(* ===== verification/Editor.v ===== *)
(** * The editor: media sources, snapshots, capture, recording, export

    src/App.tsx: the handlers of the editor and of the landing page
    ([handleFileUpload], [handleFileUpload2], [handleCaptureLoop],
    [handlePrintLayer], [handleDownload], [toggleRecording], lines
    412-622 and 708-743), the placeholder-image effect (lines 163-175),
    [registerUrl] (lines 142-145) and the buttons of the header, the
    viewport footer, the Controls callbacks and the export modal (lines
    823-1102).

    The browser runs the callbacks these handlers install ([FileReader]
    and [Image] [onload], [MediaRecorder] events, the 3-second timer of
    the loop capture) later, in an order the program does not choose.
    A callback waiting to run is a [Task] of the state's [tasks]; the
    action [ARun i] runs the [i]-th one.  This makes every interleaving a
    sequence of steps.  A [URL.createObjectURL] is a fresh [Blob] id; a
    data URL is [DataUrl].  The element refs rendered by the editor
    ([uploadedVideoRef], [blendVideoRef]) exist only while the editor is
    shown: on the landing page they are [null], and the editor mounts new
    elements without a source.

    The theorems: every object URL the editor creates is registered for
    the unmount cleanup, and none is revoked before it; at most one loop
    capture runs at a time; a finished capture leaves an editor that
    loops on the captured video; and three orderings the code does not
    handle: the placeholder image can replace an image uploaded from the
    landing page, an image read that finishes after a later video upload
    replaces the video, a video uploaded from the landing page never
    reaches the video element, and a recording started before the
    previous one's events ran downloads that recording's chunks too (the
    recorders share [chunksRef]).  The module [EditorWitness] applies
    each theorem to concrete editors. *)

From Stdlib Require Import Ascii String.
From stdpp Require Import strings list pretty.
From S2P Require Import Prelude Pipeline Draw Render Params Loop.
Import Orchestrator.

Module Editor.

(** ** Media and pending callbacks *)

(** A media URL: [URL.createObjectURL] of a file or blob (a fresh id), or
    a data URL. *)
Inductive Src := Blob (n : nat) | DataUrl (d : string).

#[export] Instance Src_eq_dec : EqDecision Src.
Proof. solve_decision. Defined.

(** [e.target.files[0]]: its MIME type and the data URL [readAsDataURL]
    yields. *)
Record File := mk_file { ftype : string; fdata : string }.

(** [file.type.startsWith('video/')]. *)
Definition is_video_file (f : File) : bool := String.prefix "video/" (ftype f).

(** The placeholder of line 167. *)
Definition PLACEHOLDER : string := "https://picsum.photos/800/600?grayscale".

(** A callback the browser has yet to run.  [TReadBlend], [TImgBlend]
    and [TPrintLoad] carry the [appMode] and [activeTab] of the render
    whose handler installed them (their closures read those). *)
Inductive Task :=
  | TPlaceholder                                  (* img.onload, lines 169-174 *)
  | TReadMain (d : string)                        (* reader.onload, lines 425-434 *)
  | TImgMain (d : string)                         (* img.onload, lines 430-433 *)
  | TReadBlend (d : string) (m : AppMode)         (* reader.onload, lines 450-459 *)
  | TImgBlend (d : string) (m : AppMode)          (* img.onload, lines 455-458 *)
  | TCaptureStop (mime : string)                  (* timer, then recorder.onstop, lines 484-500 *)
  | TRecData (rid : nat)                          (* ondataavailable, line 725 *)
  | TRecStop (rid : nat) (mime : string)          (* onstop, lines 726-733 *)
  | TPrintLoad (d : string) (fromAI : bool) (m : AppMode) (t : Tab).  (* lines 573-601 *)

(** A link the code clicks: its [download] name, its [href], and for a
    recording the recorders whose chunks the blob holds. *)
Record Download := mk_download { dname : string; dhref : Src; dchunks : list nat }.

(** ** The state *)

(** The element refs and the media state: [imageSrc], [imageSrc2],
    [aiImage] (lines 87-107) and the [src] of [originalImgRef],
    [uploadedVideoRef], [blendImgRef], [blendVideoRef]. *)
Record Media := mk_media {
  imageSrc : option Src;
  imageSrc2 : option Src;
  aiImage : option string;
  originalImg : option Src;
  uploadedVideo : option Src;
  blendImg : option Src;
  blendVideo : option Src
}.

(** [isRecording] (line 111), [mediaRecorderRef], [chunksRef] (lines
    134-135), with the id the next recorder gets. *)
Record Rec := mk_rec { isRecording : bool; recorder : option nat; chunks : list nat; next_rec : nat }.

Record Editor := mk_editor {
  app : AppState;
  media : Media;
  rec : Rec;
  darkMode : bool;  (* line 86 *)
  isCapturingLoop : bool;  (* line 112 *)
  showExportModal : bool;  (* line 116 *)
  exportCaption : string;  (* line 117 *)
  processing : bool;  (* processingState.isProcessing (line 109) *)
  prompt : string;  (* AIPanel's [prompt] (Profile.tsx, line 236) *)
  objectUrls : list Src;  (* objectUrlsRef.current *)
  next_blob : nat;
  downloads : list Download;
  renders : nat;  (* direct renderCanvas() calls *)
  tasks : list Task  (* callbacks the browser has yet to run *)
}.

(** ** Updates *)

Definition set_app (x : AppState) (e : Editor) : Editor :=
  mk_editor x (media e) (rec e) (darkMode e) (isCapturingLoop e) (showExportModal e) (exportCaption e) (processing e) (prompt e) (objectUrls e) (next_blob e) (downloads e) (renders e) (tasks e).
Definition set_media (x : Media) (e : Editor) : Editor :=
  mk_editor (app e) x (rec e) (darkMode e) (isCapturingLoop e) (showExportModal e) (exportCaption e) (processing e) (prompt e) (objectUrls e) (next_blob e) (downloads e) (renders e) (tasks e).
Definition set_rec (x : Rec) (e : Editor) : Editor :=
  mk_editor (app e) (media e) x (darkMode e) (isCapturingLoop e) (showExportModal e) (exportCaption e) (processing e) (prompt e) (objectUrls e) (next_blob e) (downloads e) (renders e) (tasks e).
Definition set_dark (x : bool) (e : Editor) : Editor :=
  mk_editor (app e) (media e) (rec e) x (isCapturingLoop e) (showExportModal e) (exportCaption e) (processing e) (prompt e) (objectUrls e) (next_blob e) (downloads e) (renders e) (tasks e).
Definition set_capturing (x : bool) (e : Editor) : Editor :=
  mk_editor (app e) (media e) (rec e) (darkMode e) x (showExportModal e) (exportCaption e) (processing e) (prompt e) (objectUrls e) (next_blob e) (downloads e) (renders e) (tasks e).
Definition set_modal (x : bool) (e : Editor) : Editor :=
  mk_editor (app e) (media e) (rec e) (darkMode e) (isCapturingLoop e) x (exportCaption e) (processing e) (prompt e) (objectUrls e) (next_blob e) (downloads e) (renders e) (tasks e).
Definition set_caption (x : string) (e : Editor) : Editor :=
  mk_editor (app e) (media e) (rec e) (darkMode e) (isCapturingLoop e) (showExportModal e) x (processing e) (prompt e) (objectUrls e) (next_blob e) (downloads e) (renders e) (tasks e).
Definition set_processing (x : bool) (e : Editor) : Editor :=
  mk_editor (app e) (media e) (rec e) (darkMode e) (isCapturingLoop e) (showExportModal e) (exportCaption e) x (prompt e) (objectUrls e) (next_blob e) (downloads e) (renders e) (tasks e).
Definition set_prompt (x : string) (e : Editor) : Editor :=
  mk_editor (app e) (media e) (rec e) (darkMode e) (isCapturingLoop e) (showExportModal e) (exportCaption e) (processing e) x (objectUrls e) (next_blob e) (downloads e) (renders e) (tasks e).
Definition set_urls (x : list Src) (e : Editor) : Editor :=
  mk_editor (app e) (media e) (rec e) (darkMode e) (isCapturingLoop e) (showExportModal e) (exportCaption e) (processing e) (prompt e) x (next_blob e) (downloads e) (renders e) (tasks e).
Definition set_next_blob (x : nat) (e : Editor) : Editor :=
  mk_editor (app e) (media e) (rec e) (darkMode e) (isCapturingLoop e) (showExportModal e) (exportCaption e) (processing e) (prompt e) (objectUrls e) x (downloads e) (renders e) (tasks e).
Definition set_downloads (x : list Download) (e : Editor) : Editor :=
  mk_editor (app e) (media e) (rec e) (darkMode e) (isCapturingLoop e) (showExportModal e) (exportCaption e) (processing e) (prompt e) (objectUrls e) (next_blob e) x (renders e) (tasks e).
Definition set_renders (x : nat) (e : Editor) : Editor :=
  mk_editor (app e) (media e) (rec e) (darkMode e) (isCapturingLoop e) (showExportModal e) (exportCaption e) (processing e) (prompt e) (objectUrls e) (next_blob e) (downloads e) x (tasks e).
Definition set_tasks (x : list Task) (e : Editor) : Editor :=
  mk_editor (app e) (media e) (rec e) (darkMode e) (isCapturingLoop e) (showExportModal e) (exportCaption e) (processing e) (prompt e) (objectUrls e) (next_blob e) (downloads e) (renders e) x.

━━━

PROBLEM REQUIREMENTS
From the line containing "Definition set_next_blob (x" down to the last line of the records above, print every line exactly, with both ends kept.

RESPONSE TO THE TASK
Definition set_next_blob (x : nat) (e : Editor) : Editor :=
  mk_editor (app e) (media e) (rec e) (darkMode e) (isCapturingLoop e) (showExportModal e) (exportCaption e) (processing e) (prompt e) (objectUrls e) x (downloads e) (renders e) (tasks e).
Definition set_downloads (x : list Download) (e : Editor) : Editor :=
  mk_editor (app e) (media e) (rec e) (darkMode e) (isCapturingLoop e) (showExportModal e) (exportCaption e) (processing e) (prompt e) (objectUrls e) (next_blob e) x (renders e) (tasks e).
Definition set_renders (x : nat) (e : Editor) : Editor :=
  mk_editor (app e) (media e) (rec e) (darkMode e) (isCapturingLoop e) (showExportModal e) (exportCaption e) (processing e) (prompt e) (objectUrls e) (next_blob e) (downloads e) x (tasks e).
Definition set_tasks (x : list Task) (e : Editor) : Editor :=
  mk_editor (app e) (media e) (rec e) (darkMode e) (isCapturingLoop e) (showExportModal e) (exportCaption e) (processing e) (prompt e) (objectUrls e) (next_blob e) (downloads e) (renders e) x.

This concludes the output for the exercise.